[Collected data entries]
┌──
(** A run of the entry point: its result, the abstract book it leaves and
    the makers it consumed, which are the fills of its event buffer.  The
    makers are entries of the book as it was; taking the fills from it in
    order leaves the new book, apart from at most one new order of the
    taker's side at the tail of a queue. *)
Record processed (A : ABook) (b : Orderbook) (o : IncomingOrder) (fs : list MFill) (A' : ABook) (fl' : list Z)
    (o' : IncomingOrder) (b' : Orderbook) : Prop := {
  pr_run : process_new_order b o = Ok (o', b');
  pr_ok : engine_ok A' fl' b';
  pr_fills : exists tl, event_buf b' = fill_events (taken b o) fs ++ tl /\ forall e, In e tl -> is_fill e = false;
  pr_makers : forall m, In m fs -> exists t, In m.1 (A t);
  pr_takes : exists A1, consumes A fs A1 /\
    (A' = A1 \/ exists t e, A' = upd A1 t (A1 t ++ [e]) /\ ~ In e.1 (handles (A1 t)) /\ is_side (in_side o) e.2 = true);
}.

(** The two ways a run ends. *)
Definition stays (A : ABook) (b : Orderbook) (o : IncomingOrder) (fs : list MFill) (A' : ABook) (b' : Orderbook) : Prop :=
  fs = [] /\ A' = A /\
  ((exists r, verdict A b o = Refuse r /\ b' = set_events b [refusal o r]) \/
   verdict A b o = PostOnlyDone /\ b' = set_events b [done_event o PostOnly 0 (fillable b o)]).

Lemma terminal_not_fill o fs limited h : is_fill (terminal o fs limited h) = false.
Proof. unfold terminal, done_event. split_ifs; [done|by destruct (in_tif o)|done]. Qed.

Lemma executed_view A b o fs A1 A' fl' b' limited h bbo o' :
  bc_tick_size (config b) = tk /\ 0 < bc_lot_size (config b) <= I64_MAX ->
  process_new_order b o = Ok (o', b') -> executed (taken b o) A (set_events b []) fs A1 A' fl' b' limited h bbo ->
  processed A b o fs A' fl' o' b'.
Proof.
  intros Hen Hrun X. destruct (ex_keeps _ _ _ _ _ _ _ _ _ _ _ _ _ X) as (_ & _ & _ & _ & Hc & _). cbn in Hc.
  split; [done| | | |].
  - split; [apply X|apply X| |]; rewrite Hc; by destruct Hen.
  - eexists. split; [exact (ex_events _ _ _ _ _ _ _ _ _ _ _ _ _ X)|]. intros e [<-|He]; [apply terminal_not_fill|].
    destruct (ex_bbo _ _ _ _ _ _ _ _ _ _ _ _ _ X) as [(_ & ->)|(_ & ? & ? & ? & ? & -> & _)]; [done|]. by destruct He as [<-|[]].
  - destruct (ex_match _ _ _ _ _ _ _ _ _ _ _ _ _ X) as (fl1 & b1 & M). intros m Hm. apply (ma_takes _ _ _ _ _ _ _ _ _ _ M m Hm).
  - destruct (ex_match _ _ _ _ _ _ _ _ _ _ _ _ _ X) as (fl1 & b1 & M). exists A1. split; [apply M|].
    destruct (decide (rests (taken b o) fs limited)) as [Hr|Hr]; [right|left; exact (ex_same _ _ _ _ _ _ _ _ _ _ _ _ _ X Hr)].
    destruct (ex_rests _ _ _ _ _ _ _ _ _ _ _ _ _ X Hr) as (s & Hs & Hf & E). eexists _, (h, s). split; [exact E|]. split.
    + intros ((h' & s') & Eh & Hin)%in_map_iff. cbn in Eh. subst h'. by apply (Hf s').
    + destruct Hs as (_ & _ & Es & _). unfold is_side. cbn in *. rewrite Es. by destruct (in_side o).
Qed.

Lemma process_view A fl b o :
  engine_ok A fl b -> admissible A fl b o ->
  exists fs A' fl' o' b', processed A b o fs A' fl' o' b' /\
    (stays A b o fs A' b' \/
     verdict A b o = Execute /\ o' = in_with_remaining (fillable b o - filled fs) o /\
     exists A1 limited h bbo, executed (taken b o) A (set_events b []) fs A1 A' fl' b' limited h bbo).
Proof.
  intros He Had. destruct (process_spec mid tk Hcfg Hspread A fl b o He Had) as (o' & b' & Hrun & Ho). unfold outcome in Ho.
  assert (forall ev, is_fill ev = false -> b' = set_events b [ev] -> processed A b o [] A fl o' b') as Hst.
  { intros ev Hev ->. split; [done| |exists [ev]; split; [done|by intros e [<-|[]]]|by intros m []|exists A; split; [constructor|by left]].
    destruct He as [e1 e2 e3 e4]. split; try done. by apply book_inv_events. }
  destruct (verdict A b o) as [r| |] eqn:Ev.
  - exists [], A, fl, o', b'. split; [by apply (Hst (refusal o r))|]. left. split; [done|]. split; [done|]. left. by exists r.
  - exists [], A, fl, o', b'. split; [by eapply Hst; [|exact Ho]|]. left. split; [done|]. split; [done|]. by right.
  - destruct Ho as (fs & A1 & A' & fl' & limited & h & bbo & Eo & X). exists fs, A', fl', o', b'.
    split; [eapply executed_view; [split; apply He|done|exact X]|]. right. split; [done|]. split; [done|].
    by exists A1, limited, h, bbo.
Qed.
(* ===== verification/Market.v ===== *)
(** * Market: the limit-order market a matching engine implements

    The abstract specification of [rsx-book]: two lists of resting orders in
    price-time priority and the users' positions.  No slab, slot, bitmap,
    price map or handle appears in it.  [submit] is what a new order does to
    a market, [withdraw] what a cancel does; [MarketRef] proves that the book
    and its engine do exactly that. *)

From Stdlib Require Import Sorted.
From S2P Require Import Prelude Types Users Order BookInv Matching Process Ranking.

(** A resting order.  Where it is stored and when it arrived in absolute
    terms is no part of it. *)
Record Resting : Type := mkResting {
  rs_price : Z;
  rs_qty : Z;
  rs_user : Z;
  rs_reduce : bool;
  rs_tif : Z;
  rs_original : Z;
  rs_oid_hi : Z;
  rs_oid_lo : Z;
}.

Definition rs_with_qty (q : Z) (r : Resting) : Resting :=
  mkResting (rs_price r) q (rs_user r) (rs_reduce r) (rs_tif r) (rs_original r) (rs_oid_hi r) (rs_oid_lo r).

Record Market : Type := mkMarket {
  mk_bids : list Resting;
  mk_asks : list Resting;
  mk_net : Z -> Z;
}.

(** Markets with the same orders and the same position for every user. *)
#[global] Instance Market_equiv : Equiv Market :=
  fun m m' => mk_bids m = mk_bids m' /\ mk_asks m = mk_asks m' /\ forall v, mk_net m v = mk_net m' v.

#[global] Instance Market_equivalence : Equivalence (≡@{Market}).
Proof.
  split.
  - done.
  - intros m m' (H1 & H2 & H3). repeat split; congruence.
  - intros m m' m'' (H1 & H2 & H3) (G1 & G2 & G3). repeat split; congruence.
Qed.

Definition mk_side (sd : Side) (m : Market) : list Resting := match sd with Buy => mk_bids m | Sell => mk_asks m end.
Definition with_side (sd : Side) (q : list Resting) (m : Market) : Market :=
  match sd with Buy => mkMarket q (mk_asks m) (mk_net m) | Sell => mkMarket (mk_bids m) q (mk_net m) end.
Definition with_nets (f : Z -> Z) (m : Market) : Market := mkMarket (mk_bids m) (mk_asks m) f.

(** A resting price the taker's limit reaches. *)
Definition reaches (taker_side : Side) (limit price : Z) : bool :=
  match taker_side with Buy => price <=? limit | Sell => price >=? limit end.

(** ** Trading through a ranked list

    The taker takes from the front until it is filled, the makers it may hit
    are used up or the price passes its limit. *)
Section Trade.
Context {X : Type} (px qty : X -> Z) (rest : X -> Z -> list X) (sd : Side) (limit : Z).

Fixpoint trade_through (room rem : Z) (q : list X) : list (X * Z) * list X :=
  match q with
  | [] => ([], [])
  | x :: q' =>
      if (0 <? rem) && (0 <? room) && reaches sd limit (px x) then
        let f := Z.min rem (qty x) in
        let '(fs, k) := trade_through (room - 1) (rem - f) q' in ((x, f) :: fs, rest x f ++ k)
      else ([], q)
  end.

Lemma trade_through_cons room rem x q :
  trade_through room rem (x :: q) =
    if (0 <? rem) && (0 <? room) && reaches sd limit (px x) then
      ((x, Z.min rem (qty x)) :: (trade_through (room - 1) (rem - Z.min rem (qty x)) q).1,
       rest x (Z.min rem (qty x)) ++ (trade_through (room - 1) (rem - Z.min rem (qty x)) q).2)
    else ([], x :: q).
Proof. cbn [trade_through]. case_if; [|done]. by destruct (trade_through _ _ q). Qed.

End Trade.

(** Trading does not depend on how orders are represented. *)
Lemma map_trade_through {X Y} (px qty : X -> Z) rest (py qty' : Y -> Z) rest' (g : X -> Y) sd limit room rem q :
  (forall x, py (g x) = px x) -> (forall x, qty' (g x) = qty x) -> (forall x f, rest' (g x) f = map g (rest x f)) ->
  trade_through py qty' rest' sd limit room rem (map g q) =
    let '(fs, k) := trade_through px qty rest sd limit room rem q in (map (fun m => (g m.1, m.2)) fs, map g k).
Proof.
  intros Hp Hq Hr. revert room rem. induction q as [|x q IH]; intros room rem; [done|]. cbn [map].
  rewrite !trade_through_cons, Hp, Hq, Hr, IH. case_if; [|done].
  destruct (trade_through px qty rest sd limit (room - 1) (rem - Z.min rem (qty x)) q) as [fs k]. cbn. by rewrite map_app.
Qed.

(** ** A new order *)

Definition rs_rest (r : Resting) (f : Z) : list Resting := if f =? rs_qty r then [] else [rs_with_qty (rs_qty r - f) r].

(** The position an order could reduce, and what of the order may trade. *)
Definition exposure (m : Market) (o : IncomingOrder) : Z :=
  match in_side o with Buy => - mk_net m (in_user o) | Sell => mk_net m (in_user o) end.
Definition portion (m : Market) (o : IncomingOrder) : Z :=
  if in_reduce_only o then Z.min (in_remaining o) (exposure m o) else in_remaining o.

(** The quantity resting within a limit. *)
Definition within (sd : Side) (limit : Z) (q : list Resting) : Z :=
  zsum (fun r => if reaches sd limit (rs_price r) then rs_qty r else 0) q.

(** Whether the front of a list is within the limit. *)
Definition front_reaches (sd : Side) (limit : Z) (q : list Resting) : bool :=
  match q with [] => false | r :: _ => reaches sd limit (rs_price r) end.

Definition ruling (tk lot : Z) (m : Market) (o : IncomingOrder) : Verdict :=
  let makers := mk_side (opposite (in_side o)) m in
  if (in_price o <=? 0) || negb (in_price o mod tk =? 0) then Refuse InvalidTick
  else if (in_qty o <=? 0) || negb (in_qty o mod lot =? 0) then Refuse InvalidLot
  else if in_reduce_only o && negb (0 <? exposure m o) then Refuse ReduceOnly
  else if in_post_only o && front_reaches (in_side o) (in_price o) makers then PostOnlyDone
  else if bool_decide (in_tif o = FOK) && (within (in_side o) (in_price o) makers <? portion m o) then Refuse FillOrKill
  else Execute.

Record Outcome : Type := mkOutcome {
  oc_ruling : Verdict;
  oc_trades : list (Resting * Z);
  oc_left : Z;
  oc_capped : bool;
}.

Definition traded (fs : list (Resting * Z)) : Z := zsum snd fs.

(** The positions after the trades of taker [o]. *)
Definition nets_after (m : Market) (o : IncomingOrder) (fs : list (Resting * Z)) (v : Z) : Z :=
  mk_net m v + zsum (fun t => (if v =? in_user o then sign_of (in_side o) * t.2 else 0)
                            - (if v =? rs_user t.1 then sign_of (in_side o) * t.2 else 0)) fs.

Definition residual (o : IncomingOrder) (left : Z) : Resting :=
  mkResting (in_price o) left (in_user o) (in_reduce_only o) (tif_u8 (in_tif o)) left (in_oid_hi o) (in_oid_lo o).

Definition submit (tk lot : Z) (m : Market) (o : IncomingOrder) : Market * Outcome :=
  match ruling tk lot m o with
  | Execute =>
      let maker := opposite (in_side o) in
      let qty := portion m o in
      let '(fs, k) := trade_through rs_price rs_qty rs_rest (in_side o) (in_price o) MAX_MAKERS_PER_ORDER qty (mk_side maker m) in
      let left := qty - traded fs in
      let capped := (0 <? left) && front_reaches (in_side o) (in_price o) k in
      let m1 := with_nets (nets_after m o fs) (with_side maker k m) in
      let m2 := if (0 <? left) && negb capped && bool_decide (in_tif o = GTC)
                then with_side (in_side o) (rank rs_price (in_side o) (residual o left) (mk_side (in_side o) m1)) m1
                else m1 in
      (m2, mkOutcome Execute fs left capped)
  | v => (m, mkOutcome v [] 0 false)
  end.

(** ** A cancel *)

Definition OrderKey : Type := (Z * Z * Z)%type.
Definition rs_key (r : Resting) : OrderKey := (rs_user r, rs_oid_hi r, rs_oid_lo r).
Definition in_key (o : IncomingOrder) : OrderKey := (in_user o, in_oid_hi o, in_oid_lo o).

Definition without (k : OrderKey) (q : list Resting) : list Resting := List.filter (fun r => negb (bool_decide (rs_key r = k))) q.
Definition withdraw (k : OrderKey) (m : Market) : Market := mkMarket (without k (mk_bids m)) (without k (mk_asks m)) (mk_net m).

(** ** Equivalent markets behave alike *)

#[global] Instance ruling_proper tk lot : Proper ((≡) ==> (=) ==> (=)) (ruling tk lot).
Proof. intros m m' (H1 & H2 & H3) o _ <-. unfold ruling, mk_side, portion, exposure. by rewrite H1, H2, H3. Qed.

#[global] Instance submit_proper tk lot : Proper ((≡) ==> (=) ==> prod_relation (≡) (=)) (submit tk lot).
Proof.
  intros m m' Hm o _ <-. pose proof (ruling_proper tk lot m m' Hm o o eq_refl) as Hv. unfold submit. rewrite <- Hv.
  destruct (ruling tk lot m o); [by split|by split|].
  destruct Hm as (H1 & H2 & H3). unfold portion, exposure, nets_after, mk_side. rewrite H1, H2, H3.
  destruct (trade_through _ _ _ _ _ _ _ _) as [fs k]. split; [|done]. cbn.
  case_if; destruct (in_side o); (split; [cbn; congruence|split; [cbn; congruence|]]); intros v; cbn; by rewrite H3.
Qed.

#[global] Instance withdraw_proper k : Proper ((≡) ==> (≡)) (withdraw k).
Proof. intros m m' (H1 & H2 & H3). split; cbn; [congruence|]. split; [congruence|done]. Qed.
└──
- Required work -
Would you set down, word for word, the lines from the opening of the entries above through the line with "Record processed (A", both included, and no others?

- Written solution -
(** A run of the entry point: its result, the abstract book it leaves and
    the makers it consumed, which are the fills of its event buffer.  The
    makers are entries of the book as it was; taking the fills from it in
    order leaves the new book, apart from at most one new order of the
    taker's side at the tail of a queue. *)
Record processed (A : ABook) (b : Orderbook) (o : IncomingOrder) (fs : list MFill) (A' : ABook) (fl' : list Z)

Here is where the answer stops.